▶ **What you will do**
Copy word for word, please, the lines of the entries below running from the one containing "(** * Background-removal" to the one containing "The program is", both ends included.
[Raw data — start]
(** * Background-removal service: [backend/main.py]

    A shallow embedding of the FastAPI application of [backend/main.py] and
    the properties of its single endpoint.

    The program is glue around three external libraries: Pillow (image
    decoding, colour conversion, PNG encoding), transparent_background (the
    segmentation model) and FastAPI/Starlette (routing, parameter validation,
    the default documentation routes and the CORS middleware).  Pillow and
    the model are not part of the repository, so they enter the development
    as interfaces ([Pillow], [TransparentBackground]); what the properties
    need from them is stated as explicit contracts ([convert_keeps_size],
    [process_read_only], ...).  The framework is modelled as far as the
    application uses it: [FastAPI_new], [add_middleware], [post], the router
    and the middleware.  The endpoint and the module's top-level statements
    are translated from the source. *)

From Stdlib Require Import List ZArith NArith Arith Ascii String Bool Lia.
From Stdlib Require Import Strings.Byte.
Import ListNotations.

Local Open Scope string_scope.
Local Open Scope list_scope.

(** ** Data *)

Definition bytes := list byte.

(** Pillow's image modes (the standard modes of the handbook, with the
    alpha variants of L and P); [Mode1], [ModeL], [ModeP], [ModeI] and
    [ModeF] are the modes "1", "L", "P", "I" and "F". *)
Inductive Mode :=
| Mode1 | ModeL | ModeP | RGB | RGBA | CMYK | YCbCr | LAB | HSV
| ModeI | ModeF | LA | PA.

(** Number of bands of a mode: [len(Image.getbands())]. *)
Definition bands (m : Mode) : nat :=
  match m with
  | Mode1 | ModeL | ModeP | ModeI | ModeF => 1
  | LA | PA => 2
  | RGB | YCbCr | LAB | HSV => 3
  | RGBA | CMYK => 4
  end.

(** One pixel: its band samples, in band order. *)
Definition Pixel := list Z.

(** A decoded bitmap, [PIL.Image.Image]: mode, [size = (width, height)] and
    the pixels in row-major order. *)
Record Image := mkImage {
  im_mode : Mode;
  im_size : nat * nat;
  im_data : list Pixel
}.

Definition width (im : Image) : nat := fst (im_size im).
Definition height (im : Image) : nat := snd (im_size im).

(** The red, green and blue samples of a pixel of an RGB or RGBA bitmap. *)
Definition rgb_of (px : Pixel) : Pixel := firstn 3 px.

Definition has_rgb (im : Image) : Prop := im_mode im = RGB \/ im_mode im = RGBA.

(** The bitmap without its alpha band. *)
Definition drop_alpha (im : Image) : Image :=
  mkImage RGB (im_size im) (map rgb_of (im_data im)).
[Raw data — finish]
[Raw data — start]
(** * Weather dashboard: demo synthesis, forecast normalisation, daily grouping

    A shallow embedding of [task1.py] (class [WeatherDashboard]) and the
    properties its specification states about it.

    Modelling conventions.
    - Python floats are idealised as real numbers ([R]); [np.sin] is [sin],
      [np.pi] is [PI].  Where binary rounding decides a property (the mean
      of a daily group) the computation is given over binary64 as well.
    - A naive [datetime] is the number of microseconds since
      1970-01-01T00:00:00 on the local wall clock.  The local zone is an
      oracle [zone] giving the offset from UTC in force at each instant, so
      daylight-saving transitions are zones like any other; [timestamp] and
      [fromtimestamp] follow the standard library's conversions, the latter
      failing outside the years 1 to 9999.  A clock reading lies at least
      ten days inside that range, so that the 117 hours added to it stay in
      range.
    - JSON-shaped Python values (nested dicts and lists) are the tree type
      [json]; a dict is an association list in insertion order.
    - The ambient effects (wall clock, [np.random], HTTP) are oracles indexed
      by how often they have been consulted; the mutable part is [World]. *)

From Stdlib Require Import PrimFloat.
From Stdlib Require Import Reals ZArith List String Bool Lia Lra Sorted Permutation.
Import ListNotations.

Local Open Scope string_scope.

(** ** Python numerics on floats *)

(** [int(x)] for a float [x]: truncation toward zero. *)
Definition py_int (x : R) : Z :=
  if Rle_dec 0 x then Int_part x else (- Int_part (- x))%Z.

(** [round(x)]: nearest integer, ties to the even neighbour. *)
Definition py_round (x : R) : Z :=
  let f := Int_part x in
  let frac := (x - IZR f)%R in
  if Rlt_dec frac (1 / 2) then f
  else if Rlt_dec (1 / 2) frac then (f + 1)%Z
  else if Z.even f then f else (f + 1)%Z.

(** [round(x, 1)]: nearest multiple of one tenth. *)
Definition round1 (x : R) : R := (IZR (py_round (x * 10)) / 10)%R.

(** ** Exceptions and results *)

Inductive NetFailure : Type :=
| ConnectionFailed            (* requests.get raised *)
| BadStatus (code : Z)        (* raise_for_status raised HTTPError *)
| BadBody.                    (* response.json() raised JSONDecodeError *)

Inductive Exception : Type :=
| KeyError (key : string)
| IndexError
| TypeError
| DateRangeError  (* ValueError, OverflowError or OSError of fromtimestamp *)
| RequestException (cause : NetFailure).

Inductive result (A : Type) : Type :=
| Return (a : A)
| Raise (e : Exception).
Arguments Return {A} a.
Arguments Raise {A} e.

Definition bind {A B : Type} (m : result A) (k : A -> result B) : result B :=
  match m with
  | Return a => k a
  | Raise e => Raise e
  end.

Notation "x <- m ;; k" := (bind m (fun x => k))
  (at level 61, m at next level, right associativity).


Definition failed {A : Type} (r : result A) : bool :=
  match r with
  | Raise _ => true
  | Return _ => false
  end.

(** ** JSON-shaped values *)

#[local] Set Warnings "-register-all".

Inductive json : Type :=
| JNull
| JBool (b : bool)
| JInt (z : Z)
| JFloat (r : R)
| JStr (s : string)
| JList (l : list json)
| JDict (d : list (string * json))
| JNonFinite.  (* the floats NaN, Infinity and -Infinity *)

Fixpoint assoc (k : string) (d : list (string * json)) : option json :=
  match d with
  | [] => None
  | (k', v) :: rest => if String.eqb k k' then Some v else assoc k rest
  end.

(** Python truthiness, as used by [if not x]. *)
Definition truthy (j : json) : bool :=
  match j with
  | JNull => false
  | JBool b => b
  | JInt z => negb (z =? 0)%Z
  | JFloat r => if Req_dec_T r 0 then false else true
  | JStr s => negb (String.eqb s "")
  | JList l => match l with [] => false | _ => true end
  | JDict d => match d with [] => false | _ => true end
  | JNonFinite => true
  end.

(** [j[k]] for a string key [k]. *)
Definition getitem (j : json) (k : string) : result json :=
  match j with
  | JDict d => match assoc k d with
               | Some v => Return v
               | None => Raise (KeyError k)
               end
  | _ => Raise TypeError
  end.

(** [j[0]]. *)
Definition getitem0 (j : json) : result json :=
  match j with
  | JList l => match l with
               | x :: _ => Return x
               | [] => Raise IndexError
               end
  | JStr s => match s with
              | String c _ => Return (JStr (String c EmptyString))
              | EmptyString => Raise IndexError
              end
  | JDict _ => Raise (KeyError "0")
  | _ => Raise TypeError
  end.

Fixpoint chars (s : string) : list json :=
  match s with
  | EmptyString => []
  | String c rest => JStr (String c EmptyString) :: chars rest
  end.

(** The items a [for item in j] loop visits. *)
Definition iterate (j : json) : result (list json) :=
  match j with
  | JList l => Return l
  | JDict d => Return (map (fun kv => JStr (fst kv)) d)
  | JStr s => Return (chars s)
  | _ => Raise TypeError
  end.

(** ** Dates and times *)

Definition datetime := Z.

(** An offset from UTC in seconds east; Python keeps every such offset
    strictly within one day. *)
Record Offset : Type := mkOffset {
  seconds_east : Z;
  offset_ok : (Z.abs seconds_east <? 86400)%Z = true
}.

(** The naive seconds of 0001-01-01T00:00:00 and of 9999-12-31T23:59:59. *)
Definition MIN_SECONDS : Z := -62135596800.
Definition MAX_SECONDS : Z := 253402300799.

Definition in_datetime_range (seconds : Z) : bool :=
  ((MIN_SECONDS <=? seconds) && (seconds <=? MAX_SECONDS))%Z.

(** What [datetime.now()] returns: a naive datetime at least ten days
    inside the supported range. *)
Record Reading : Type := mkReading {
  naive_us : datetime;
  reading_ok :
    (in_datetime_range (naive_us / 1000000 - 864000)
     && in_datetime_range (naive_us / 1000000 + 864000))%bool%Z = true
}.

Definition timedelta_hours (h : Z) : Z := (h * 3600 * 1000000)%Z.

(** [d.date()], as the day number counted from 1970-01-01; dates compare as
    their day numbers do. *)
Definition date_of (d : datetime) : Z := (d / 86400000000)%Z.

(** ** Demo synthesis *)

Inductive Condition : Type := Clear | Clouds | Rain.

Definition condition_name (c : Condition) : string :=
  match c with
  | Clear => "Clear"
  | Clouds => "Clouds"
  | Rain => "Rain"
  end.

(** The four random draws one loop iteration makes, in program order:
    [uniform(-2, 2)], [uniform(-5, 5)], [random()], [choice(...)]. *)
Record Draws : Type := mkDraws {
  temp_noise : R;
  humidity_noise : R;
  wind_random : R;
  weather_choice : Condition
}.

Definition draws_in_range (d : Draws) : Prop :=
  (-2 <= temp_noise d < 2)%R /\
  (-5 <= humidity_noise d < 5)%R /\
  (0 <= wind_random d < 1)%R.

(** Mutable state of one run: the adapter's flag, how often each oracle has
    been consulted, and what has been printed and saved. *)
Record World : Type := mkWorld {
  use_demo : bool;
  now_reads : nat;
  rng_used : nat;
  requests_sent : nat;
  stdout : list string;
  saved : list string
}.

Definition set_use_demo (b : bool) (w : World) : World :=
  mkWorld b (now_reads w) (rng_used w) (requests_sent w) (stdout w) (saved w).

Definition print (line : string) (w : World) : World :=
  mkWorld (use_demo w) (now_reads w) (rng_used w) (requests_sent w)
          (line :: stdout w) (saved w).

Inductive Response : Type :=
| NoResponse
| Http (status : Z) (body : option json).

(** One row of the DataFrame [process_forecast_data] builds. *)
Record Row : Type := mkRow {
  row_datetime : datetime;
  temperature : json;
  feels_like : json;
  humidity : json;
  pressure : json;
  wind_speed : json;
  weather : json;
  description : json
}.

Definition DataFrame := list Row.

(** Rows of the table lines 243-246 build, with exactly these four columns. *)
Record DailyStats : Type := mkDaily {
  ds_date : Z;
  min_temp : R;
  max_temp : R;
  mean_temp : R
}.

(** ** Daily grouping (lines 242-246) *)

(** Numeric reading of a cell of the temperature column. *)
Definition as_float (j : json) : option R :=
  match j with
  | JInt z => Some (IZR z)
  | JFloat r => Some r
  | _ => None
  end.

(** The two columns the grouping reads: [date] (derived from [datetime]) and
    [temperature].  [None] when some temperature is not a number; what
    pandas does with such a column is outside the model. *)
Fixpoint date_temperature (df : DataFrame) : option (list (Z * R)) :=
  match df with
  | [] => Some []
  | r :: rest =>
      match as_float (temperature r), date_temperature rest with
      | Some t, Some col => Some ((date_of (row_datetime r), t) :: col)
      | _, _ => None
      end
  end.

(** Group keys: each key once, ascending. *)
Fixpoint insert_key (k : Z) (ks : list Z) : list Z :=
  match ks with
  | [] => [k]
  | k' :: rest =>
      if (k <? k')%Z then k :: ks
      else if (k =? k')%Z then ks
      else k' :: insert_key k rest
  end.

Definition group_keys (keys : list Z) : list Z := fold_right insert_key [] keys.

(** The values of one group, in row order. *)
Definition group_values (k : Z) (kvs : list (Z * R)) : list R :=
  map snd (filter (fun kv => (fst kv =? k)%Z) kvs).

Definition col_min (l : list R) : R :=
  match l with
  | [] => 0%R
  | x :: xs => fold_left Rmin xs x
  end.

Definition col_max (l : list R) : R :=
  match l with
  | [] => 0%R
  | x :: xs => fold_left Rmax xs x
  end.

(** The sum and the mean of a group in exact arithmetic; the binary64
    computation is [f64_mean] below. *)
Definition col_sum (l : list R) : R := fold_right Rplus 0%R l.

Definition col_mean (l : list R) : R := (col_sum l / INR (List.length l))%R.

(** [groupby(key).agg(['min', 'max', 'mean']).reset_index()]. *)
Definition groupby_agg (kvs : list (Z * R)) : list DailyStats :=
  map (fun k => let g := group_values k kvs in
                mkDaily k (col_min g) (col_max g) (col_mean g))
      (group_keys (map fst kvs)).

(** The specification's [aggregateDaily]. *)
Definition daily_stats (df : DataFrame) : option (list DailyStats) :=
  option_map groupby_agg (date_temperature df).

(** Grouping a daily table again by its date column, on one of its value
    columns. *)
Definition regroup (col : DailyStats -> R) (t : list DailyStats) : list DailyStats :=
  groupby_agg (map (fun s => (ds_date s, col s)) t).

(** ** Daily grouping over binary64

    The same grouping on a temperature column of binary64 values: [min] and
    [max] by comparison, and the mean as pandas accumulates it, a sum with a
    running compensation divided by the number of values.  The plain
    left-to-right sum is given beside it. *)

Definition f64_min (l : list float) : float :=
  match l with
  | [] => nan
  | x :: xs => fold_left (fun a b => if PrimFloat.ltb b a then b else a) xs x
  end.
[Raw data — finish]
▶ **Answer section**
(** * Background-removal service: [backend/main.py]

    A shallow embedding of the FastAPI application of [backend/main.py] and
    the properties of its single endpoint.

    The program is glue around three external libraries: Pillow (image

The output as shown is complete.